_Task instructions_
For each line in the records that contains "eexists", make a copy.

_Input data_
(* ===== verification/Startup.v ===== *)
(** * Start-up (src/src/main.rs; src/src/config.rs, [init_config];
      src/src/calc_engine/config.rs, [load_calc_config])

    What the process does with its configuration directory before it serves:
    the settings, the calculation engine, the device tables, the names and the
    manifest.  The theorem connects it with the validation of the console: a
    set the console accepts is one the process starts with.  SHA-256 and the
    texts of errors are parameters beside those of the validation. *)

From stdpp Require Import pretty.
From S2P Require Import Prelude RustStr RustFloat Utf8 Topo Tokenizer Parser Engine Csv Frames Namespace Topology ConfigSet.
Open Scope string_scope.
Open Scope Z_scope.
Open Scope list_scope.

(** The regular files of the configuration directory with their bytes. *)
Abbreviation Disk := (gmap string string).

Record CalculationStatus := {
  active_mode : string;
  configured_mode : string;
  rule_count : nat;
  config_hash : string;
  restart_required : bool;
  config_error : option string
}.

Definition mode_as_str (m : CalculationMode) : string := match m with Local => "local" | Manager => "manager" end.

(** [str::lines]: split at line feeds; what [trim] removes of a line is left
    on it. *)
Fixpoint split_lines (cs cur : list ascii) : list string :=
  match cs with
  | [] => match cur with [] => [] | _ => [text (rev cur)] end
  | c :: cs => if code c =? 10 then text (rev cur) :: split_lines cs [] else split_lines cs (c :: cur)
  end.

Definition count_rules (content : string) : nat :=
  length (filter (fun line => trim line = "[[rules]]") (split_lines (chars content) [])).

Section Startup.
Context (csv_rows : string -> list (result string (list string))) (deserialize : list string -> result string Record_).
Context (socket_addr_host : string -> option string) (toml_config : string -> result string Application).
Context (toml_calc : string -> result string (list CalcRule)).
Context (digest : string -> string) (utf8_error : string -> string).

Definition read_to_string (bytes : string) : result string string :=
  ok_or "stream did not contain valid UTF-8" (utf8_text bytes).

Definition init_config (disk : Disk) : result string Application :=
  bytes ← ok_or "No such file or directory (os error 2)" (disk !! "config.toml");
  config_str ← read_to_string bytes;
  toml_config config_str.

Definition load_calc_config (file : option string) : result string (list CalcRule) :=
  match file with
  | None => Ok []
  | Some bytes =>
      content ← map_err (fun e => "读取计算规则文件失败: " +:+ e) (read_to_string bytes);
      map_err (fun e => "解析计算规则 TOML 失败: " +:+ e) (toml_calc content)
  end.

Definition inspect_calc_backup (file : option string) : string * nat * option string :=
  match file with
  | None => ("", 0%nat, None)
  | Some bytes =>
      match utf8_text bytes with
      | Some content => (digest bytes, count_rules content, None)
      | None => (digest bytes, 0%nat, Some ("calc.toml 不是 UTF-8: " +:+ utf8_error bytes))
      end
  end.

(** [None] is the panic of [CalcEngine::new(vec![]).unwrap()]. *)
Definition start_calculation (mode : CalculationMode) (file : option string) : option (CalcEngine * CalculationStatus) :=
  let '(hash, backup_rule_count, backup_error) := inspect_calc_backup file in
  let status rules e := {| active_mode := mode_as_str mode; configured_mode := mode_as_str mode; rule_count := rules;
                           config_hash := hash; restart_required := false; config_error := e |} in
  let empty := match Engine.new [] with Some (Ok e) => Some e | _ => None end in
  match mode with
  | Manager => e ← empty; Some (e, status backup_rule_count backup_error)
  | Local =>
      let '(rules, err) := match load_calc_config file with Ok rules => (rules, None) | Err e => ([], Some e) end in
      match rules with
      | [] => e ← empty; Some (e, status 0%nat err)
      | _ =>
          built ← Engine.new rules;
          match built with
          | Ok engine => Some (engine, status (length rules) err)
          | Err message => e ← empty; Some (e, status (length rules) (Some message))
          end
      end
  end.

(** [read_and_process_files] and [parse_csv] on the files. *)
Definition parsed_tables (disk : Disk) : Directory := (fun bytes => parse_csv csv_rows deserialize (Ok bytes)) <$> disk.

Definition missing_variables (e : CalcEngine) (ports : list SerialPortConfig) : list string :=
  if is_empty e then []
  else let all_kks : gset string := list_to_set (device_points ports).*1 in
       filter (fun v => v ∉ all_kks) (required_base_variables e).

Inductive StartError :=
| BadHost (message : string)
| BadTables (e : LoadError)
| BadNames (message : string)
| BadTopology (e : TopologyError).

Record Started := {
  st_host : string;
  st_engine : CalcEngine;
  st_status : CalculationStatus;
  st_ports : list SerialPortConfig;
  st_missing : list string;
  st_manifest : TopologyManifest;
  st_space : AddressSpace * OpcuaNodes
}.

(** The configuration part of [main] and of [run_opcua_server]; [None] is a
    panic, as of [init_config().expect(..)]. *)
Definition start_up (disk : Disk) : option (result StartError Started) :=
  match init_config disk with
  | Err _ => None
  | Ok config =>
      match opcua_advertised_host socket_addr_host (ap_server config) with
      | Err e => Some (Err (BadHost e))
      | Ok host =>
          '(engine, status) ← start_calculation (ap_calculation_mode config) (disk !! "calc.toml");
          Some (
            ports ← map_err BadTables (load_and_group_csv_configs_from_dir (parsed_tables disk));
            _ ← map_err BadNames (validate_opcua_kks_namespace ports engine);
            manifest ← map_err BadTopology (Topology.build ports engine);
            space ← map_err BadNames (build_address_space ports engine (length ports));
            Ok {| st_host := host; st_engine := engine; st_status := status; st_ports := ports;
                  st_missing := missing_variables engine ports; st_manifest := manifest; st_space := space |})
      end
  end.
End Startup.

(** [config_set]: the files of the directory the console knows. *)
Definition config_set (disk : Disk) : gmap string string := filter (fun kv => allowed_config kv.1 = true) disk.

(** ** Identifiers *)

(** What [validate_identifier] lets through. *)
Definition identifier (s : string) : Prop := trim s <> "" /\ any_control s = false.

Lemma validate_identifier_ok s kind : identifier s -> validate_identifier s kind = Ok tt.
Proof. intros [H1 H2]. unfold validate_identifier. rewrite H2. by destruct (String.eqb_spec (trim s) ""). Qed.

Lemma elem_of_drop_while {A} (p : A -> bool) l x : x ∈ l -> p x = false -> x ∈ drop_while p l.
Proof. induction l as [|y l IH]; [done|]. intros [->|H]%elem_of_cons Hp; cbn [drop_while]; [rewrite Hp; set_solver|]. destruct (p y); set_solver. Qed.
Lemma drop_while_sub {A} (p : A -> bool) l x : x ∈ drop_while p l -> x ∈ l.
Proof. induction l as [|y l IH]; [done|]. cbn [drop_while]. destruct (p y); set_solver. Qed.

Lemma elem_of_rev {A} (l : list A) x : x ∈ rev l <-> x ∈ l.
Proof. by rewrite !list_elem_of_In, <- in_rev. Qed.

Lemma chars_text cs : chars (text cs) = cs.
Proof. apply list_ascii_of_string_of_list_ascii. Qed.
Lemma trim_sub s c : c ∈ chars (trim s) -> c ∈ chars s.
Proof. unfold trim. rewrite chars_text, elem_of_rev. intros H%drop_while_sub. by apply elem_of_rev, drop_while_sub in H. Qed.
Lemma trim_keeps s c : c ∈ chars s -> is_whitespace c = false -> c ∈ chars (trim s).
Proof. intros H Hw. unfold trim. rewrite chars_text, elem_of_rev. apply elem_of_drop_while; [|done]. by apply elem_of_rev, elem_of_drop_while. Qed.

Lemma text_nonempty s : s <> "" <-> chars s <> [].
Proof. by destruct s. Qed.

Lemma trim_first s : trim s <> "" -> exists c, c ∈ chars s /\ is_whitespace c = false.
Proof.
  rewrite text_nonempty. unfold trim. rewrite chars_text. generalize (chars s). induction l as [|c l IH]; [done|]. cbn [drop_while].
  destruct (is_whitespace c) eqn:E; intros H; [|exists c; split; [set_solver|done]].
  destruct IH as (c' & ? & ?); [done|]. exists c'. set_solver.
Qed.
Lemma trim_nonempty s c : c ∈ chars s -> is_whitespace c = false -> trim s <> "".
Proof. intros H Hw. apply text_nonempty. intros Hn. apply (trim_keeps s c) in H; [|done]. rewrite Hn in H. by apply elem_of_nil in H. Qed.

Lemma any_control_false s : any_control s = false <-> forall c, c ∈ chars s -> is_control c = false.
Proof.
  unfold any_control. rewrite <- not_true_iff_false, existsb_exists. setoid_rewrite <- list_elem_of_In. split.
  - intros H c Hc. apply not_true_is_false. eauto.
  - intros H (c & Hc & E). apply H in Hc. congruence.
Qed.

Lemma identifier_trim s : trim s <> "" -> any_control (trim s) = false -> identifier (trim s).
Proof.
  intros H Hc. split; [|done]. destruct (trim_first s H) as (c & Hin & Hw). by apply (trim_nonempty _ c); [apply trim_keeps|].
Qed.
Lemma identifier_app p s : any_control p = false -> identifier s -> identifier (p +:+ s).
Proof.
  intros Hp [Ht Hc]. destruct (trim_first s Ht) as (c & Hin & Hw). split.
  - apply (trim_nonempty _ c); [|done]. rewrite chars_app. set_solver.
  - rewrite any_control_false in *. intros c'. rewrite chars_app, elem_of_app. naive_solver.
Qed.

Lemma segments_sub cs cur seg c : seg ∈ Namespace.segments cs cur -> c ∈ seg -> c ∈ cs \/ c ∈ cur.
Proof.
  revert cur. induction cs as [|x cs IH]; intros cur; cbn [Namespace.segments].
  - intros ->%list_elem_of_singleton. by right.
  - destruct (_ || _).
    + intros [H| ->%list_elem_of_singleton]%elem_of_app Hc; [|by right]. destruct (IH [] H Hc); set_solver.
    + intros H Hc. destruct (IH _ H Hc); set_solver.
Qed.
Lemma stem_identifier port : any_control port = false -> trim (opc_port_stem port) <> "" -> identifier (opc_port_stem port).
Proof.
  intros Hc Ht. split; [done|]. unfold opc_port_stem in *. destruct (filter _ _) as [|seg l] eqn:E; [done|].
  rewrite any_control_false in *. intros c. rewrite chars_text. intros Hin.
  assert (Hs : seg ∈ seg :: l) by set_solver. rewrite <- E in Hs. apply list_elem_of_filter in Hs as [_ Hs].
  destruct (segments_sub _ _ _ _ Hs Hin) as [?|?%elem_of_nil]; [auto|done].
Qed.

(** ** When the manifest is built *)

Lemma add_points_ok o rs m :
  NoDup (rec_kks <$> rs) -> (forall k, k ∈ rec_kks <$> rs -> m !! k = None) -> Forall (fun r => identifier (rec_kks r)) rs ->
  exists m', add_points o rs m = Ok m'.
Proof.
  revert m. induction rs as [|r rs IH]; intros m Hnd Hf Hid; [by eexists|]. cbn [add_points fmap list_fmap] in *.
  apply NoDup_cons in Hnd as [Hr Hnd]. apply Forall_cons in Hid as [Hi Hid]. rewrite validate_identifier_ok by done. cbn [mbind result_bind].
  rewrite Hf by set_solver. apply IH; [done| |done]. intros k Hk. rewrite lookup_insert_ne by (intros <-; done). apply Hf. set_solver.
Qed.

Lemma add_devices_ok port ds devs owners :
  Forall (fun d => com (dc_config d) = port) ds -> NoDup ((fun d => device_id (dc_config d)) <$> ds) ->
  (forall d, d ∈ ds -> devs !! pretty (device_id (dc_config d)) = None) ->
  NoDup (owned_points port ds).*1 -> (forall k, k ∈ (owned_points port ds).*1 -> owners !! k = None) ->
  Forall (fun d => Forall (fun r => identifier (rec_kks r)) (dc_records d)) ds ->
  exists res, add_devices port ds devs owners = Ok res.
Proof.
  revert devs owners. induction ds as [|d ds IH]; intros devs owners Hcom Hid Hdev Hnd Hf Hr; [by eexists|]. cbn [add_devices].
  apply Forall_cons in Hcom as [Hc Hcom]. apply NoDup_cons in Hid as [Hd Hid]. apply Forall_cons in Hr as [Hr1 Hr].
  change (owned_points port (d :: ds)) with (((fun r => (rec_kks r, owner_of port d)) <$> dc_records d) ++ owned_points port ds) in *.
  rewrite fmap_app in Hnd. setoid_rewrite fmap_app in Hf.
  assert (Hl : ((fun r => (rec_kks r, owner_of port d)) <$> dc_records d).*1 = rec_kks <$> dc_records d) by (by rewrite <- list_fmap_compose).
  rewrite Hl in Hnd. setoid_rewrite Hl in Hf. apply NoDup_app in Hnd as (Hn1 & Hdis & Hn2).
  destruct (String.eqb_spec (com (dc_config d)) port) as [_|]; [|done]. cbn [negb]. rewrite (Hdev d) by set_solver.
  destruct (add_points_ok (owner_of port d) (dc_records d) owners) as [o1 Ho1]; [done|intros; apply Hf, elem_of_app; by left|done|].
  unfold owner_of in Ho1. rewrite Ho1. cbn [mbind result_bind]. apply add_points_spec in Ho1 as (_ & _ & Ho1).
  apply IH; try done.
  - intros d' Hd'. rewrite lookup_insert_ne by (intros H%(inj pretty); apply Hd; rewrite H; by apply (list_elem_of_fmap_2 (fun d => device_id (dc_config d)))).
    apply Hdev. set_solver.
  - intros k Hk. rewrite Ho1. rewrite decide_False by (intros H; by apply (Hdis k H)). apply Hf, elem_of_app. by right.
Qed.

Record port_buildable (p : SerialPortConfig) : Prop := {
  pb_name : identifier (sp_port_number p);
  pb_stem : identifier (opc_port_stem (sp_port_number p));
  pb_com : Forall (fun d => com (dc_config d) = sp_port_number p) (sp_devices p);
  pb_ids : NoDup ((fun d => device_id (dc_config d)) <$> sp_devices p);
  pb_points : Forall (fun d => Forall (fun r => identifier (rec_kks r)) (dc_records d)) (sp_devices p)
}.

...

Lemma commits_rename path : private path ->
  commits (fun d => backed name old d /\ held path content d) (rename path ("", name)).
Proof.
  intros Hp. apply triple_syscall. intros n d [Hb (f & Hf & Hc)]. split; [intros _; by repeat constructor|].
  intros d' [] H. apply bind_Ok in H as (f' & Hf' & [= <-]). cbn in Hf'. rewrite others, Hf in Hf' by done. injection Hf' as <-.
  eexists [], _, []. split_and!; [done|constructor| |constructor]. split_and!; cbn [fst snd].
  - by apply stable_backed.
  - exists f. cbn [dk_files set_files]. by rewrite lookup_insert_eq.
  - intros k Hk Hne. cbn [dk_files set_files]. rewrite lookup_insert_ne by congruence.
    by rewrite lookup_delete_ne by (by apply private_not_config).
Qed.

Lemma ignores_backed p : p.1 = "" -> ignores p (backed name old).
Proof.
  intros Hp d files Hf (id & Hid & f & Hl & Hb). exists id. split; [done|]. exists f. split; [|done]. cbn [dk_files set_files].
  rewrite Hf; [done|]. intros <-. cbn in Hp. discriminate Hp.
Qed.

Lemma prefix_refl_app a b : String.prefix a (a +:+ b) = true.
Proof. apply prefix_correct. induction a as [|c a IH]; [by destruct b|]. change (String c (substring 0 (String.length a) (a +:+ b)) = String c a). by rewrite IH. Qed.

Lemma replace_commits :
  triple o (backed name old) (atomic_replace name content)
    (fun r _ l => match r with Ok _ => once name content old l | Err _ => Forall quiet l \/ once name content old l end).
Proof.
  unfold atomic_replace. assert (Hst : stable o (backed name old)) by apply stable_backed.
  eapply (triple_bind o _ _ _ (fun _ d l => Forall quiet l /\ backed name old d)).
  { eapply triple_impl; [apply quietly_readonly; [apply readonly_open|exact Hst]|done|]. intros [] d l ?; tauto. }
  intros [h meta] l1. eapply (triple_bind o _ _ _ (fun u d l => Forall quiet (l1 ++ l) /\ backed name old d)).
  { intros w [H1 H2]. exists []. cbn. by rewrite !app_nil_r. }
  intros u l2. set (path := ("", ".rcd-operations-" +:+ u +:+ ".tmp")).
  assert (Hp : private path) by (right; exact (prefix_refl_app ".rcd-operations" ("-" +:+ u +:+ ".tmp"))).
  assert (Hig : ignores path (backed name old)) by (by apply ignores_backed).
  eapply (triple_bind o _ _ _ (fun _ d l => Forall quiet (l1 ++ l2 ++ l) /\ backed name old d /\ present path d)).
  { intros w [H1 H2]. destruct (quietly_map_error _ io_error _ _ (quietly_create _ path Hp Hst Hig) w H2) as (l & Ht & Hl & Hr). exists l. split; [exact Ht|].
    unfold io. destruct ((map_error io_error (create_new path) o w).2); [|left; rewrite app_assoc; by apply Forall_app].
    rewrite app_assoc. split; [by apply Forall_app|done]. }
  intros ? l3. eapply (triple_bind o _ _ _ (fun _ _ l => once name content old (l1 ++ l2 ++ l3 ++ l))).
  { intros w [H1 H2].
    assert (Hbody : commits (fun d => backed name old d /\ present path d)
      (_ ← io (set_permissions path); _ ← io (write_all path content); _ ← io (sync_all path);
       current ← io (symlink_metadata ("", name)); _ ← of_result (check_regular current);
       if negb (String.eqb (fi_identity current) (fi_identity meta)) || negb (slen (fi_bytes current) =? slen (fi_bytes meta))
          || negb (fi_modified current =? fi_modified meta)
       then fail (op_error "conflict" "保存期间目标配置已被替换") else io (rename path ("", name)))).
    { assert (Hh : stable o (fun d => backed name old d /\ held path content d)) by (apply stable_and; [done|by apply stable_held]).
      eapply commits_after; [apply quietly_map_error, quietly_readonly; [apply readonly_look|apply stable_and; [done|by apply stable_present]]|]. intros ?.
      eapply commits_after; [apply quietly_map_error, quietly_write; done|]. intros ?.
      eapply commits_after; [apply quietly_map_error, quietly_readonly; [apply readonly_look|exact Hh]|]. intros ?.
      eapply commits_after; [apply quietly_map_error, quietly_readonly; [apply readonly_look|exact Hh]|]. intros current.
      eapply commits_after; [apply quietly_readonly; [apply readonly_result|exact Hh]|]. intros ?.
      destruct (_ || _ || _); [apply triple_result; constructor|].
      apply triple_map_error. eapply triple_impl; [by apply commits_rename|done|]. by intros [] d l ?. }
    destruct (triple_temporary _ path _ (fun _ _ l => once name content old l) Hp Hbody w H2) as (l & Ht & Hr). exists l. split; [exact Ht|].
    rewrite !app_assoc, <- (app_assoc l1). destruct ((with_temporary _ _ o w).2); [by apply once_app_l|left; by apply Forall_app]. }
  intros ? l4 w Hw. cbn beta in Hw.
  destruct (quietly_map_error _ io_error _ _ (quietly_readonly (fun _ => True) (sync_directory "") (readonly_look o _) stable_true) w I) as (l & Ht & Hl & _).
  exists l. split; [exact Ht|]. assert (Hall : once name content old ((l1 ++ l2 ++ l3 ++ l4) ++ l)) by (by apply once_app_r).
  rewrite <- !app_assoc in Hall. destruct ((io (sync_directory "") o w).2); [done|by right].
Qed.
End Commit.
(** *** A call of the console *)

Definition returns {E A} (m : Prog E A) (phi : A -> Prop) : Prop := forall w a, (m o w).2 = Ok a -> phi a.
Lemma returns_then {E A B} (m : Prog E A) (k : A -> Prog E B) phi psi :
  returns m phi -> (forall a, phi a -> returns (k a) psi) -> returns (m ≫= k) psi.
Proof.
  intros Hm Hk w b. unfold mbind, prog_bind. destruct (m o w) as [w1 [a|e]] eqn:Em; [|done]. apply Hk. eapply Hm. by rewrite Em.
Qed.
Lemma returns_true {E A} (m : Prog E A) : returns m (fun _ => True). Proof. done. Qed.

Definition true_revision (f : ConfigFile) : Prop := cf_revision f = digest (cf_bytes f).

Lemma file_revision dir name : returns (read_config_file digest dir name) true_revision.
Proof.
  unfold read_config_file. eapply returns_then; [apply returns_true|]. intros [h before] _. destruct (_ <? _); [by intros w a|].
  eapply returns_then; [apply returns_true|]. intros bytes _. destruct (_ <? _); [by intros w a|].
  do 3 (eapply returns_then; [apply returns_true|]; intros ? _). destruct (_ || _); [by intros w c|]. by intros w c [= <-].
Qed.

_Expected output_
  revert m. induction rs as [|r rs IH]; intros m Hnd Hf Hid; [by eexists|]. cbn [add_points fmap list_fmap] in *.
  revert devs owners. induction ds as [|d ds IH]; intros devs owners Hcom Hid Hdev Hnd Hf Hr; [by eexists|]. cbn [add_devices].
  eexists [], _, []. split_and!; [done|constructor| |constructor]. split_and!; cbn [fst snd].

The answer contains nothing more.